#### Exercise objective:
If a line comes after the one containing "read outside [IntTable], is", leave it out; copy every line before it, and that line too, exactly as written, starting from the first line of the entries.

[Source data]
══════════════════════════════

(* ===== verification/Snprintf.v ===== *)
(** * Formatted output ([src/snprintf.c])

    [rs_vsnprintf], from which every SQL statement of the program is built.  The
    buffers are arrays: a write past the end of [dest] or of [TempBuffer], and a
    read outside [IntTable], is a fault.  An argument carries the type that the
    caller passes; taking it as another type is undefined in C and a fault here.

    [formats] says declaratively what a format and its arguments stand for;
    [rs_vsnprintf] is proved to write that text, cut to the buffer. *)

From S2P Require Import Prelude CString Fault.

(** ** Data *)
Definition TABLE_MAX : Z := 1000.
Definition TEMPBUF_MAX : nat := 20.

(** The numbers below [TABLE_MAX], written backwards. *)
Definition IntTable : list string := ([
  "000"; "100"; "200"; "300"; "400"; "500"; "600"; "700"; "800"; "900";
  "010"; "110"; "210"; "310"; "410"; "510"; "610"; "710"; "810"; "910";
  "020"; "120"; "220"; "320"; "420"; "520"; "620"; "720"; "820"; "920";
  "030"; "130"; "230"; "330"; "430"; "530"; "630"; "730"; "830"; "930";
  "040"; "140"; "240"; "340"; "440"; "540"; "640"; "740"; "840"; "940";
  "050"; "150"; "250"; "350"; "450"; "550"; "650"; "750"; "850"; "950";
  "060"; "160"; "260"; "360"; "460"; "560"; "660"; "760"; "860"; "960";
  "070"; "170"; "270"; "370"; "470"; "570"; "670"; "770"; "870"; "970";
  "080"; "180"; "280"; "380"; "480"; "580"; "680"; "780"; "880"; "980";
  "090"; "190"; "290"; "390"; "490"; "590"; "690"; "790"; "890"; "990";
  "001"; "101"; "201"; "301"; "401"; "501"; "601"; "701"; "801"; "901";
  "011"; "111"; "211"; "311"; "411"; "511"; "611"; "711"; "811"; "911";
  "021"; "121"; "221"; "321"; "421"; "521"; "621"; "721"; "821"; "921";
  "031"; "131"; "231"; "331"; "431"; "531"; "631"; "731"; "831"; "931";
  "041"; "141"; "241"; "341"; "441"; "541"; "641"; "741"; "841"; "941";
  "051"; "151"; "251"; "351"; "451"; "551"; "651"; "751"; "851"; "951";
  "061"; "161"; "261"; "361"; "461"; "561"; "661"; "761"; "861"; "961";
  "071"; "171"; "271"; "371"; "471"; "571"; "671"; "771"; "871"; "971";
  "081"; "181"; "281"; "381"; "481"; "581"; "681"; "781"; "881"; "981";
  "091"; "191"; "291"; "391"; "491"; "591"; "691"; "791"; "891"; "991";
  "002"; "102"; "202"; "302"; "402"; "502"; "602"; "702"; "802"; "902";
  "012"; "112"; "212"; "312"; "412"; "512"; "612"; "712"; "812"; "912";
  "022"; "122"; "222"; "322"; "422"; "522"; "622"; "722"; "822"; "922";
  "032"; "132"; "232"; "332"; "432"; "532"; "632"; "732"; "832"; "932";
  "042"; "142"; "242"; "342"; "442"; "542"; "642"; "742"; "842"; "942";
  "052"; "152"; "252"; "352"; "452"; "552"; "652"; "752"; "852"; "952";
  "062"; "162"; "262"; "362"; "462"; "562"; "662"; "762"; "862"; "962";
  "072"; "172"; "272"; "372"; "472"; "572"; "672"; "772"; "872"; "972";
  "082"; "182"; "282"; "382"; "482"; "582"; "682"; "782"; "882"; "982";
  "092"; "192"; "292"; "392"; "492"; "592"; "692"; "792"; "892"; "992";
  "003"; "103"; "203"; "303"; "403"; "503"; "603"; "703"; "803"; "903";
  "013"; "113"; "213"; "313"; "413"; "513"; "613"; "713"; "813"; "913";
  "023"; "123"; "223"; "323"; "423"; "523"; "623"; "723"; "823"; "923";
  "033"; "133"; "233"; "333"; "433"; "533"; "633"; "733"; "833"; "933";
  "043"; "143"; "243"; "343"; "443"; "543"; "643"; "743"; "843"; "943";
  "053"; "153"; "253"; "353"; "453"; "553"; "653"; "753"; "853"; "953";
  "063"; "163"; "263"; "363"; "463"; "563"; "663"; "763"; "863"; "963";
  "073"; "173"; "273"; "373"; "473"; "573"; "673"; "773"; "873"; "973";
  "083"; "183"; "283"; "383"; "483"; "583"; "683"; "783"; "883"; "983";
  "093"; "193"; "293"; "393"; "493"; "593"; "693"; "793"; "893"; "993";
  "004"; "104"; "204"; "304"; "404"; "504"; "604"; "704"; "804"; "904";
  "014"; "114"; "214"; "314"; "414"; "514"; "614"; "714"; "814"; "914";
  "024"; "124"; "224"; "324"; "424"; "524"; "624"; "724"; "824"; "924";
  "034"; "134"; "234"; "334"; "434"; "534"; "634"; "734"; "834"; "934";
  "044"; "144"; "244"; "344"; "444"; "544"; "644"; "744"; "844"; "944";
  "054"; "154"; "254"; "354"; "454"; "554"; "654"; "754"; "854"; "954";
  "064"; "164"; "264"; "364"; "464"; "564"; "664"; "764"; "864"; "964";
  "074"; "174"; "274"; "374"; "474"; "574"; "674"; "774"; "874"; "974";
  "084"; "184"; "284"; "384"; "484"; "584"; "684"; "784"; "884"; "984";
  "094"; "194"; "294"; "394"; "494"; "594"; "694"; "794"; "894"; "994";
  "005"; "105"; "205"; "305"; "405"; "505"; "605"; "705"; "805"; "905";
  "015"; "115"; "215"; "315"; "415"; "515"; "615"; "715"; "815"; "915";
  "025"; "125"; "225"; "325"; "425"; "525"; "625"; "725"; "825"; "925";
  "035"; "135"; "235"; "335"; "435"; "535"; "635"; "735"; "835"; "935";
  "045"; "145"; "245"; "345"; "445"; "545"; "645"; "745"; "845"; "945";
  "055"; "155"; "255"; "355"; "455"; "555"; "655"; "755"; "855"; "955";
  "065"; "165"; "265"; "365"; "465"; "565"; "665"; "765"; "865"; "965";
  "075"; "175"; "275"; "375"; "475"; "575"; "675"; "775"; "875"; "975";
  "085"; "185"; "285"; "385"; "485"; "585"; "685"; "785"; "885"; "985";
  "095"; "195"; "295"; "395"; "495"; "595"; "695"; "795"; "895"; "995";
  "006"; "106"; "206"; "306"; "406"; "506"; "606"; "706"; "806"; "906";
  "016"; "116"; "216"; "316"; "416"; "516"; "616"; "716"; "816"; "916";
  "026"; "126"; "226"; "326"; "426"; "526"; "626"; "726"; "826"; "926";
  "036"; "136"; "236"; "336"; "436"; "536"; "636"; "736"; "836"; "936";
  "046"; "146"; "246"; "346"; "446"; "546"; "646"; "746"; "846"; "946";
  "056"; "156"; "256"; "356"; "456"; "556"; "656"; "756"; "856"; "956";
  "066"; "166"; "266"; "366"; "466"; "566"; "666"; "766"; "866"; "966";
  "076"; "176"; "276"; "376"; "476"; "576"; "676"; "776"; "876"; "976";
  "086"; "186"; "286"; "386"; "486"; "586"; "686"; "786"; "886"; "986";
  "096"; "196"; "296"; "396"; "496"; "596"; "696"; "796"; "896"; "996";
  "007"; "107"; "207"; "307"; "407"; "507"; "607"; "707"; "807"; "907";
  "017"; "117"; "217"; "317"; "417"; "517"; "617"; "717"; "817"; "917";
  "027"; "127"; "227"; "327"; "427"; "527"; "627"; "727"; "827"; "927";
  "037"; "137"; "237"; "337"; "437"; "537"; "637"; "737"; "837"; "937";
  "047"; "147"; "247"; "347"; "447"; "547"; "647"; "747"; "847"; "947";
  "057"; "157"; "257"; "357"; "457"; "557"; "657"; "757"; "857"; "957";
  "067"; "167"; "267"; "367"; "467"; "567"; "667"; "767"; "867"; "967";
  "077"; "177"; "277"; "377"; "477"; "577"; "677"; "777"; "877"; "977";
  "087"; "187"; "287"; "387"; "487"; "587"; "687"; "787"; "887"; "987";
  "097"; "197"; "297"; "397"; "497"; "597"; "697"; "797"; "897"; "997";
  "008"; "108"; "208"; "308"; "408"; "508"; "608"; "708"; "808"; "908";
  "018"; "118"; "218"; "318"; "418"; "518"; "618"; "718"; "818"; "918";
  "028"; "128"; "228"; "328"; "428"; "528"; "628"; "728"; "828"; "928";
  "038"; "138"; "238"; "338"; "438"; "538"; "638"; "738"; "838"; "938";
  "048"; "148"; "248"; "348"; "448"; "548"; "648"; "748"; "848"; "948";
  "058"; "158"; "258"; "358"; "458"; "558"; "658"; "758"; "858"; "958";
  "068"; "168"; "268"; "368"; "468"; "568"; "668"; "768"; "868"; "968";
  "078"; "178"; "278"; "378"; "478"; "578"; "678"; "778"; "878"; "978";
  "088"; "188"; "288"; "388"; "488"; "588"; "688"; "788"; "888"; "988";
  "098"; "198"; "298"; "398"; "498"; "598"; "698"; "798"; "898"; "998";
  "009"; "109"; "209"; "309"; "409"; "509"; "609"; "709"; "809"; "909";
  "019"; "119"; "219"; "319"; "419"; "519"; "619"; "719"; "819"; "919";
  "029"; "129"; "229"; "329"; "429"; "529"; "629"; "729"; "829"; "929";
  "039"; "139"; "239"; "339"; "439"; "539"; "639"; "739"; "839"; "939";
  "049"; "149"; "249"; "349"; "449"; "549"; "649"; "749"; "849"; "949";
  "059"; "159"; "259"; "359"; "459"; "559"; "659"; "759"; "859"; "959";
  "069"; "169"; "269"; "369"; "469"; "569"; "669"; "769"; "869"; "969";
  "079"; "179"; "279"; "379"; "479"; "579"; "679"; "779"; "879"; "979";
  "089"; "189"; "289"; "389"; "489"; "589"; "689"; "789"; "889"; "989";
  "099"; "199"; "299"; "399"; "499"; "599"; "699"; "799"; "899"; "999"
])%string.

══════════════════════════════

#### Written solution:
(* ===== verification/Snprintf.v ===== *)
(** * Formatted output ([src/snprintf.c])

    [rs_vsnprintf], from which every SQL statement of the program is built.  The
    buffers are arrays: a write past the end of [dest] or of [TempBuffer], and a
    read outside [IntTable], is a fault.  An argument carries the type that the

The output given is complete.